Jetzt können wir über ein komplett neues Gerät sprechen. Wie Sie leicht sehen können, ist kein Kommunikationspfad oder Protokoll erforderlich. Ein Mikrocontroller weiß alles und macht alles. Es braucht nichts anderes.

Eine genaue Motorsteuerung wird jedoch durch ein Vektorsteuerungsverfahren durchgeführt. Die Motorantriebsleistung hängt stark von der Geschwindigkeit der Berechnungen zur Bewertung der Motorspannungen ab. Viele Raumtransformationen und trigonometrische Funktionen müssen periodisch in einem Zeitintervall durchgeführt werden, das kleiner als die Trägerfrequenzperiode ist. Für die Vektorsteuerung wird typischerweise ein digitaler Signalcontroller (DSC) verwendet. Der DSC ist darauf ausgelegt, mathematische Operationen über einen viel kürzeren Zeitrahmen auszuführen als ein Mikrocontroller. Für die Motorsteuerung sollte ein dedizierter DSC verwendet werden, wenn eine Trägerfrequenz von 16 kHz unterstützt wird. Ansonsten erreicht das System kaum 10 kHz. Eine integrierte Aufzugssteuerung mit einem Mikrocontroller und einem DSC ist in Abbildung 8 dargestellt.

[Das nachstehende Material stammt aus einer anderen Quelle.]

(** C2.  The stream that either transport returns is the source wrapped
    with a limit of 512 MiB.  Whatever the source (any reader that keeps
    the contract of [io.Reader]) and however it is read (any sequence of
    buffer lengths), the bytes obtained through the wrapper number at most
    536870912; what is left of the limit is 536870912 minus the bytes
    obtained, and once nothing is left every read reports end of data
    without touching the source.  [Close] on the wrapper, after any number
    of reads, is [Close] on the source in the state the reads left it in. *)
Theorem limitReadCloser_caps_and_closes
    (S : Type) (RC : io.ReadCloser S) (rc : S) (lens : list Z) :
  @io.ReaderContract S RC ->
  Forall (fun n => 0 <= n) lens ->
  let chunks := fst (reads (newLimitReadCloser rc fetchSizeLimit) lens) in
  let l := snd (reads (newLimitReadCloser rc fetchSizeLimit) lens) in
  total_len chunks <= 536870912
  /\ io.N (Reader l) = 536870912 - total_len chunks
  /\ (forall l' : limitReadCloser S, io.N (Reader l') <= 0 ->
      forall n, io.Read l' n = ((EmptyString, Some EOF), l'))
  /\ fst (io.Close l) = fst (io.Close (io.R (Reader l)))
  /\ io.R (Reader (snd (io.Close l))) = snd (io.Close (io.R (Reader l)))
  /\ (forall env p,
         match outcome (ipfsFetch env p) with
         | Ok s => exists b, s = newLimitReadCloser b 536870912
         | Err _ => True
         end
         /\ match outcome (httpFetch env p) with
            | Ok s => exists b, s = newLimitReadCloser b 536870912
            | Err _ => True
            end).
Proof.
  intros Hc HF. cbv zeta.
  assert (HN : 0 <= io.N (Reader (newLimitReadCloser rc fetchSizeLimit)))
    by (cbn; unfold fetchSizeLimit; lia).
  destruct (reads_bounded Hc (newLimitReadCloser rc fetchSizeLimit) HN HF)
    as [Hle Heq].
  change (io.N (Reader (newLimitReadCloser rc fetchSizeLimit)))
    with 536870912 in Hle, Heq.
  split; [exact Hle|]. split; [exact Heq|].
  split; [intros l' Hl' n; apply limit_reached_EOF; exact Hl'|].
  set (l := snd (reads (newLimitReadCloser rc fetchSizeLimit) lens)).
  cbn [io.Close limitReadCloser_ReadCloser]. unfold limitReadCloser_Close.
  split; [|split].
  - destruct (@io.Close S RC (io.R (Reader l))); reflexivity.
  - destruct (@io.Close S RC (io.R (Reader l))); reflexivity.
  - intros env p. split; [apply ipfsFetch_limit|apply httpFetch_limit].
Qed.

(** A source of ten bytes read through the 512 MiB wrapper in three reads,
    then closed. *)
Lemma limitReadCloser_caps_and_closes_witness :
  let lens := [4; 4; 100] in
  let rc := body_of "0123456789" in
  let chunks := fst (reads (newLimitReadCloser rc fetchSizeLimit) lens) in
  let l := snd (reads (newLimitReadCloser rc fetchSizeLimit) lens) in
  (@io.ReaderContract Body Body_ReadCloser /\ Forall (fun n => 0 <= n) lens)
  /\ chunks = ["0123"; "4567"; "89"]
  /\ total_len chunks <= 536870912
  /\ io.N (Reader l) = 536870912 - total_len chunks
  /\ closed (io.R (Reader (snd (io.Close l)))) = true.
Proof.
  cbv zeta.
  assert (HF : Forall (fun n => 0 <= n) [4; 4; 100])
    by (repeat constructor; lia).
  pose proof (@limitReadCloser_caps_and_closes Body Body_ReadCloser
                (body_of "0123456789") [4; 4; 100] Body_contract HF) as H.
  cbv zeta in H. destruct H as (Hle & HN & _ & _ & Hclose & _).
  split; [split; [exact Body_contract|exact HF]|].
  split; [reflexivity|].
  split; [exact Hle|]. split; [exact HN|].
  rewrite Hclose. reflexivity.
Defined.

(** With a limit of four bytes in place of 512 MiB, the same source is cut
    at four bytes; the reads after that report end of data, and [Close]
    still closes the source. *)
Example limit_truncates :
  let l := newLimitReadCloser (body_of "0123456789") 4 in
  fst (reads l [3; 3; 3]) = ["012"; "3"; ""]
  /\ fst (io.Read (snd (reads l [3; 3])) 3) = (EmptyString, Some EOF)
  /\ pending (io.R (Reader (snd (reads l [3; 3; 3])))) = "456789"
  /\ closed (io.R (Reader (snd (io.Close (snd (reads l [3; 3; 3])))))) = true
  /\ contents l = ("0123", None).
Proof. repeat split. Qed.

(* ================================================================= *)
(** ** Names of archives and of their paths *)

Lemma append_nil_r (s : string) : (s ++ "")%string = s.
Proof. induction s as [|c s IH]; cbn; [reflexivity|rewrite IH; reflexivity]. Qed.

Lemma append_assoc (s t u : string) : ((s ++ t) ++ u)%string = (s ++ (t ++ u))%string.
Proof. induction s as [|c s IH]; cbn; [reflexivity|rewrite IH; reflexivity]. Qed.

Lemma append_len (s t : string) :
  strings.len (s ++ t) = strings.len s + strings.len t.
Proof.
  unfold strings.len. induction s as [|c s IH]; cbn [String.append String.length].
  - lia.
  - rewrite !Nat2Z.inj_succ. lia.
Qed.

(** C9.  [makeArchiveName] returns [name], [ver], the host's [GOOS] and
    [GOARCH] and [atype] put together as [name_ver_GOOS-GOARCH.atype], and
    [makeIpfsPath] returns [root/dist/ver/arcName] for the distribution
    root [ipfsDistPath]; each result is fixed by the arguments and the
    host's constants, for instance
    [ipfs-10-to-11_v1.8.0_linux-amd64.tar.gz] on Linux/amd64. *)
Theorem archive_name_and_path_format
    (env : Env) (name ver atype dist arcName : string) :
  makeArchiveName env name ver atype
  = (name ++ "_" ++ ver ++ "_" ++ GOOS env ++ "-" ++ GOARCH env ++ "." ++ atype)%string
  /\ makeIpfsPath env dist ver arcName
     = (ipfsDistPath env ++ "/" ++ dist ++ "/" ++ ver ++ "/" ++ arcName)%string
  /\ makeArchiveName (listing_env "") "ipfs-10-to-11" "v1.8.0" "tar.gz"
     = "ipfs-10-to-11_v1.8.0_linux-amd64.tar.gz"
  /\ makeIpfsPath (listing_env "") "fs-repo-migrations" "v1.7.1"
       "fs-repo-migrations_v1.7.1_linux-amd64.tar.gz"
     = "/ipns/dist.ipfs.io/fs-repo-migrations/v1.7.1/fs-repo-migrations_v1.7.1_linux-amd64.tar.gz".
Proof.
  unfold makeArchiveName, makeIpfsPath.
  cbn [fmt.Sprintf fmt.show String.append].
  rewrite !append_nil_r. repeat split.
Qed.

In diesem Gerät können beide Mikrocontroller alle Variablen im System erreichen, aber keine Jobs teilen. Der DSC kümmert sich nur um die Berechnungen der Vektorregelung und des Motorfeedbacks, während der Mikrocontroller die Aufzugsaufgaben übernimmt. Sie senden sich gegenseitig Befehle oder Rückmeldungen über die interne Kommunikation mit sehr hoher Geschwindigkeit.

In Abbildung 9 sehen wir den Controller mit integriertem Gerät. Auf den ersten Blick ist leicht zu erkennen, dass das System vereinfacht ist.

Es gibt jedoch noch mehr – jetzt können wir die Vorteile auflisten:

  • Die elektrische Verkabelung ist einfacher. Es gibt weniger Geräte, Verbindungen und Kabel.
  • Der Platzbedarf im Schaltkasten ist geringer.
  • Keine Schnittstelle zu Geräten, Kommunikationsprotokollen oder serielle Einrichtung erforderlich
  • Der Controller-Teil und der Motortreiber wissen beide alles, sodass sie bei Bedarf alle Daten verwenden können.
  • Ein Inkrementalgeber kann sehr effizient eingesetzt werden, da beide Geräte sofort Informationen erhalten. Dedizierte DSC-Encoder-Peripheriegeräte ermöglichen es dem Gerät, die Fahrzeugposition sehr genau zu bewerten.
  • Die Anzahl der Parameter wird verringert und sind effizienter.
  • Keine Notwendigkeit für zwei Überwachungspanels; einer ist ausreichend.